Exercise brief: The data below holds a line containing "(cluster_to_sector f clst_idx)" and a line containing "InodeDisk (default 0"; please quote exactly those two lines and every line between them, and nothing else.

(Data extracted from a collection)

(* ===== verification/Inode.v ===== *)
(** * Inodes (filesys/inode.c)

    On-disk and in-memory inodes, the table of open inodes, and reading,
    writing and growing of files over the cluster chains. *)
From stdpp Require Import base numbers list sets gmap.
From Stdlib Require Import ZArith Lia.
From S2P Require Import Prelude Bytes Fat Volume.
Open Scope Z_scope.

Definition INODE_MAGIC : Z := 1229868868. (* 0x494e4f44 *)
Definition ROOT_DIR_SECTOR : Z := 1.

(** struct inode_disk; [id_unused] is [unused] and the padding to 512 bytes. *)
Record inode_disk := InodeDisk {
  id_start : Z;
  id_length : Z;
  id_magic : Z;
  id_isdir : bool;
  id_unused : list Z;
}.

(** struct inode, without its list element *)
Record inode := Inode {
  i_sector : Z;
  open_cnt : Z;
  removed : bool;
  deny_write_cnt : Z;
  i_data : inode_disk;
}.

Definition set_open_cnt n i := Inode (i_sector i) n (removed i) (deny_write_cnt i) (i_data i).
Definition set_removed b i := Inode (i_sector i) (open_cnt i) b (deny_write_cnt i) (i_data i).
Definition set_deny n i := Inode (i_sector i) (open_cnt i) (removed i) n (i_data i).
Definition set_data d i := Inode (i_sector i) (open_cnt i) (removed i) (deny_write_cnt i) d.
Definition set_start c d := InodeDisk c (id_length d) (id_magic d) (id_isdir d) (id_unused d).
Definition set_length n d := InodeDisk (id_start d) n (id_magic d) (id_isdir d) (id_unused d).

(** The bytes of a [struct inode_disk] in its sector. *)
Definition inode_bytes (d : inode_disk) : list Z :=
  le_bytes 4 (id_start d) ++ le_bytes 4 (u32 (id_length d)) ++ le_bytes 4 (id_magic d)
  ++ (if id_isdir d then 1 else 0) :: id_unused d.

Definition inode_of_bytes (l : list Z) : inode_disk :=
  InodeDisk (le_val (take 4 l)) (s32 (le_val (take 4 (drop 4 l))))
    (le_val (take 4 (drop 8 l))) (negb (default 0 (l !! 12%nat) =? 0)) (drop 13 l).

(** The file system: the volume, the heap of [struct inode]s by address (0 is
    NULL), and the list [open_inodes]. *)
Record fsys := Fsys {
  fs_vol : vol;
  inodes : gmap Z inode;
  open_inodes : list Z;
  next_ptr : Z;
}.

Definition on_vol {A} : ST vol A → ST fsys A :=
  zoom fs_vol (λ v s, Fsys v (inodes s) (open_inodes s) (next_ptr s)).
Definition set_inodes m s := Fsys (fs_vol s) m (open_inodes s) (next_ptr s).
Definition set_open_inodes l s := Fsys (fs_vol s) (inodes s) l (next_ptr s).

(** Access through a [struct inode *]. *)
Definition get_inode (p : Z) : ST fsys inode := s ← get_st; deref (inodes s !! p).
Definition put_inode (p : Z) (i : inode) : ST fsys unit :=
  modify (λ s, set_inodes (<[p := i]> (inodes s)) s).

(** ** Operations *)

Definition bytes_to_sectors (size : Z) : Z := Z.quot (size + 512 - 1) 512.

Definition inode_init : ST fsys unit := modify (set_open_inodes []).

(** One turn of byte_to_sector's [while (sectors > 0)]; [None] is the early
    [return -1]. *)
Definition byte_to_sector_step (cs : Z * Z) : ST vol (Z * Z + option Z) :=
  let '(clst_idx, sectors) := cs in
  if 0 <? sectors then
    clst_idx ← on_fat (fat_get clst_idx);
    if clst_idx =? EOChain then mret (inr None) else mret (inl (clst_idx, sectors - 1))
  else mret (inr (Some clst_idx)).

Definition byte_to_sector (data : inode_disk) (pos : Z) : ST vol Z :=
  if id_length data <? pos then mret (u32 (-1)) else
  let sectors := Z.quot pos DISK_SECTOR_SIZE in
  let clst_idx := id_start data in
  if (clst_idx =? 0) || (clst_idx =? EOChain) then mret (u32 (-1)) else
  r ← loop (S (Z.to_nat sectors)) byte_to_sector_step (clst_idx, sectors);
  match r with
  | None => mret (u32 (-1))
  | Some clst_idx => f ← gets v_fat; mret (cluster_to_sector f clst_idx)
  end.

Definition inode_create (sector length : Z) (is_dir : bool) : ST fsys bool :=
  _ ← assert_st (0 <=? length);
  ok ← on_vol malloc;
  if negb ok then mret false else
  _ ← int_ok (length + 512 - 1);
  let sectors := bytes_to_sectors length in
  r ← on_vol (on_fat (fat_allocate sectors));
  let '(success, clusterp) := r in
  if negb success then mret false else
  let disk_inode :=
    InodeDisk (default 0 clusterp) length INODE_MAGIC is_dir (replicate 499 0) in
  _ ← on_vol (on_disk (disk_write sector (inode_bytes disk_inode)));
  f ← gets (λ s, v_fat (fs_vol s));
  _ ← for_st (λ i _, on_vol (on_disk
        (disk_write (u32 (cluster_to_sector f (id_start disk_inode) + i)) zero_sector)))
        (seqZ 0 sectors) tt;
  mret true.

Definition inode_reopen (p : Z) : ST fsys Z :=
  if p =? 0 then mret p else
  i ← get_inode p;
  _ ← put_inode p (set_open_cnt (open_cnt i + 1) i);
  mret p.

(** The search through [open_inodes]. *)
Fixpoint find_open (sector : Z) (l : list Z) : ST fsys (option Z) :=
  match l with
  | [] => mret None
  | p :: l => i ← get_inode p; if i_sector i =? sector then mret (Some p) else find_open sector l
  end.

Definition inode_open (sector : Z) : ST fsys Z :=
  s ← get_st;
  r ← find_open sector (open_inodes s);
  match r with
  | Some p => inode_reopen p
  | None =>
      ok ← on_vol malloc;
      if negb ok then mret 0 else
      s ← get_st;
      let p := next_ptr s in
      _ ← modify (λ s, Fsys (fs_vol s) (inodes s) (p :: open_inodes s) (p + 1));
      data ← on_vol (on_disk (disk_read sector));
      _ ← put_inode p (Inode sector 1 false 0 (inode_of_bytes data));
      mret p
  end.

Definition inode_get_inumber (p : Z) : ST fsys Z := i ← get_inode p; mret (i_sector i).

Definition inode_close (p : Z) : ST fsys unit :=
  if p =? 0 then mret tt else
  i ← get_inode p;
  if negb (id_magic (i_data i) =? INODE_MAGIC) then mret tt else
  let i := set_open_cnt (open_cnt i - 1) i in
  _ ← put_inode p i;
  if open_cnt i =? 0 then
    _ ← modify (λ s, set_open_inodes (filter (λ q, q ≠ p) (open_inodes s)) s);
    _ ← (if removed i then
           _ ← on_vol (on_fat (fat_release (id_start (i_data i))));
           f ← gets (λ s, v_fat (fs_vol s));
           on_vol (on_fat (fat_release (sector_to_cluster f (i_sector i))))
         else mret tt);
    modify (λ s, set_inodes (delete p (inodes s)) s)
  else mret tt.

Definition inode_remove (p : Z) : ST fsys unit :=
  _ ← assert_st (negb (p =? 0));
  i ← get_inode p;
  put_inode p (set_removed true i).

Definition inode_length (i : inode) : Z := id_length (i_data i).
Definition is_dir (i : inode) : bool := id_isdir (i_data i).
Definition is_good_inode (i : inode) : bool := id_magic (i_data i) =? INODE_MAGIC.
Definition get_inode_sector (i : inode) : Z := i_sector i.

Definition inode_flush (p : Z) : ST fsys unit :=
  i ← get_inode p;
  on_vol (on_disk (disk_write (i_sector i) (inode_bytes (i_data i)))).

(** The number of bytes of one transfer. *)
Definition chunk_size (length size offset : Z) : Z :=
  let sector_ofs := Z.rem offset DISK_SECTOR_SIZE in
  let inode_left := length - offset in
  let sector_left := DISK_SECTOR_SIZE - sector_ofs in
  let min_left := if inode_left <? sector_left then inode_left else sector_left in
  if size <? min_left then size else min_left.

(** The state of a transfer loop: size, offset, the bytes transferred so far,
    and whether the bounce buffer has been allocated. *)
Definition xfer : Type := Z * Z * list Z * bool.

(** One turn of inode_read_at's loop. *)
Definition read_step (data : inode_disk) (st : xfer) : ST vol (xfer + list Z) :=
  let '(size, offset, acc, bounce) := st in
  if negb (0 <? size) then mret (inr acc) else
  sector_idx ← byte_to_sector data offset;
  let sector_ofs := Z.rem offset DISK_SECTOR_SIZE in
  let chunk := chunk_size (id_length data) size offset in
  if chunk <=? 0 then mret (inr acc) else
  if (sector_ofs =? 0) && (chunk =? DISK_SECTOR_SIZE) then
    sec ← on_disk (disk_read sector_idx);
    mret (inl (size - chunk, offset + chunk, acc ++ sec, bounce))
  else
    ok ← (if bounce then mret true else malloc);
    if negb ok then mret (inr acc) else
    sec ← on_disk (disk_read sector_idx);
    mret (inl (size - chunk, offset + chunk,
               acc ++ take (Z.to_nat chunk) (drop (Z.to_nat sector_ofs) sec), true)).

(** inode_read_at: the bytes stored in the caller's buffer; their number is
    what the code returns. *)
Definition inode_read_at (p size offset : Z) : ST fsys (list Z) :=
  if negb (0 <? size) then mret [] else
  _ ← assert_st (negb (p =? 0));  (* in byte_to_sector *)
  i ← get_inode p;
  on_vol (loop (S (Z.to_nat size)) (read_step (i_data i)) (size, offset, [], false)).

(** One turn of inode_write_at's loop that grows the file; the state is the
    inode's data and [remain_length]. *)
Definition extend_step (st : inode_disk * Z) : ST vol (inode_disk * Z + inode_disk) :=
  let '(data, remain) := st in
  if negb (0 <? remain) then mret (inr data) else
  new_clst ← on_fat (fat_create_chain (id_start data));
  let add_size := if remain <? DISK_SECTOR_SIZE then remain else DISK_SECTOR_SIZE in
  f ← gets v_fat;
  _ ← on_disk (disk_write (cluster_to_sector f new_clst) zero_sector);
  mret (inl (set_length (id_length data + add_size) data, remain - DISK_SECTOR_SIZE)).

(** The growth of a file to [extend_size] bytes. *)
Definition extend (data : inode_disk) (extend_size : Z) : ST vol inode_disk :=
  let last_sector_use_size := Z.rem (id_length data) DISK_SECTOR_SIZE in
  let remain_length := extend_size - id_length data in
  let last_sector_remain_size := DISK_SECTOR_SIZE - last_sector_use_size in
  start ← (if id_start data =? 0 then on_fat (fat_create_chain 0) else mret (id_start data));
  let data := set_start start data in
  let data := set_length (id_length data +
      (if remain_length <? last_sector_remain_size then remain_length
       else last_sector_remain_size)) data in
  let remain_length := remain_length - last_sector_remain_size in
  loop (S (Z.to_nat remain_length)) extend_step (data, remain_length).

(** One turn of inode_write_at's loop; the transfer state holds what is left
    of the caller's buffer. *)
Definition write_step (data : inode_disk) (st : xfer * Z) : ST vol (xfer * Z + Z) :=
  let '(size, offset, buffer, bounce, bytes_written) := st in
  if negb (0 <? size) then mret (inr bytes_written) else
  sector_idx ← byte_to_sector data offset;
  let sector_ofs := Z.rem offset DISK_SECTOR_SIZE in
  let sector_left := DISK_SECTOR_SIZE - sector_ofs in
  let chunk := chunk_size (id_length data) size offset in
  if chunk <=? 0 then mret (inr bytes_written) else
  let next bounce := inl (size - chunk, offset + chunk, drop (Z.to_nat chunk) buffer, bounce,
                          bytes_written + chunk) in
  if (sector_ofs =? 0) && (chunk =? DISK_SECTOR_SIZE) then
    _ ← on_disk (disk_write sector_idx (take (Z.to_nat chunk) buffer));
    mret (next bounce)
  else
    ok ← (if bounce then mret true else malloc);
    if negb ok then mret (inr bytes_written) else
    old ← (if (0 <? sector_ofs) || (chunk <? sector_left)
           then on_disk (disk_read sector_idx) else mret zero_sector);
    _ ← on_disk (disk_write sector_idx
          (splice (Z.to_nat sector_ofs) (take (Z.to_nat chunk) buffer) old));
    mret (next true).

Definition inode_write_at (p : Z) (buffer : list Z) (size offset : Z) : ST fsys Z :=
  i ← get_inode p;
  if negb (deny_write_cnt i =? 0) then mret 0 else
  extend_size ← int_ok (offset + size);
  data ← (if inode_length i <? extend_size then on_vol (extend (i_data i) extend_size)
          else mret (i_data i));
  _ ← put_inode p (set_data data i);
  n ← on_vol (loop (S (Z.to_nat size)) (write_step data) (size, offset, buffer, false, 0));
  _ ← inode_flush p;
  mret n.

Definition inode_deny_write (p : Z) : ST fsys unit :=
  i ← get_inode p;
  let i := set_deny (deny_write_cnt i + 1) i in
  _ ← put_inode p i;
  assert_st (deny_write_cnt i <=? open_cnt i).

Definition inode_allow_write (p : Z) : ST fsys unit :=
  i ← get_inode p;
  _ ← assert_st (0 <? deny_write_cnt i);
  _ ← assert_st (deny_write_cnt i <=? open_cnt i);
  put_inode p (set_deny (deny_write_cnt i - 1) i).

(** create_root_dir_inode *)
Definition create_root_dir_inode : ST fsys unit :=
  _ ← on_vol (on_fat (fat_put ROOT_DIR_CLUSTER EOChain));
  _ ← on_vol malloc_or_panic;
  f ← gets (λ s, v_fat (fs_vol s));
  _ ← on_vol (on_disk (disk_write (cluster_to_sector f ROOT_DIR_CLUSTER) zero_sector));
  on_vol (on_disk (disk_write ROOT_DIR_SECTOR
    (inode_bytes (InodeDisk ROOT_DIR_CLUSTER 0 INODE_MAGIC true (replicate 499 0))))).

(** ** The inode in its sector *)

(** A value of the C type. *)
Record inode_disk_ok (d : inode_disk) : Prop := {
  ido_start : 0 <= id_start d < 2 ^ 32;
  ido_length : - 2 ^ 31 <= id_length d < 2 ^ 31;
  ido_magic : 0 <= id_magic d < 2 ^ 32;
  ido_unused : length (id_unused d) = 499%nat;
}.

Lemma length_inode_bytes d : inode_disk_ok d → length (inode_bytes d) = 512%nat.
Proof.
  intros []. unfold inode_bytes. rewrite !length_app, !length_le_bytes. simpl. lia.
Qed.

(** An inode read from the sector it was written to is the same inode. *)
Theorem inode_bytes_roundtrip d : inode_disk_ok d → inode_of_bytes (inode_bytes d) = d.
Proof.
  intros [Hs Hl Hm Hu]. unfold inode_of_bytes, inode_bytes.
  destruct d as [st len mg dir un].
  cbn [id_start id_length id_magic id_isdir id_unused] in *.
  assert (Hlen : s32 (u32 len) = len).
  { unfold s32, u32. rewrite Zplus_mod_idemp_l, Z.mod_small; lia. }
  pose proof (u32_range len).
  rewrite take_app_length' by (by rewrite length_le_bytes). rewrite le_val_u32 by done.
  rewrite (drop_app_length' (le_bytes 4 st)) by (by rewrite length_le_bytes).
  rewrite take_app_length' by (by rewrite length_le_bytes). rewrite le_val_u32 by done.
  rewrite Hlen.
  rewrite (app_assoc (le_bytes 4 st)).
  rewrite (drop_app_length' (le_bytes 4 st ++ _)) by (by rewrite length_app, !length_le_bytes).
  rewrite take_app_length' by (by rewrite length_le_bytes). rewrite le_val_u32 by done.
  rewrite app_assoc.
  rewrite lookup_app_r by (rewrite !length_app, !length_le_bytes; done).
  rewrite cons_middle, app_assoc.
  rewrite drop_app_length' by (rewrite !length_app, !length_le_bytes; done).
  rewrite !length_app, !length_le_bytes. simpl. by destruct dir.
Qed.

Problem solution:
  | Some clst_idx => f ← gets v_fat; mret (cluster_to_sector f clst_idx)
  end.

Definition inode_create (sector length : Z) (is_dir : bool) : ST fsys bool :=
  _ ← assert_st (0 <=? length);
  ok ← on_vol malloc;
  if negb ok then mret false else
  _ ← int_ok (length + 512 - 1);
  let sectors := bytes_to_sectors length in
  r ← on_vol (on_fat (fat_allocate sectors));
  let '(success, clusterp) := r in
  if negb success then mret false else
  let disk_inode :=
    InodeDisk (default 0 clusterp) length INODE_MAGIC is_dir (replicate 499 0) in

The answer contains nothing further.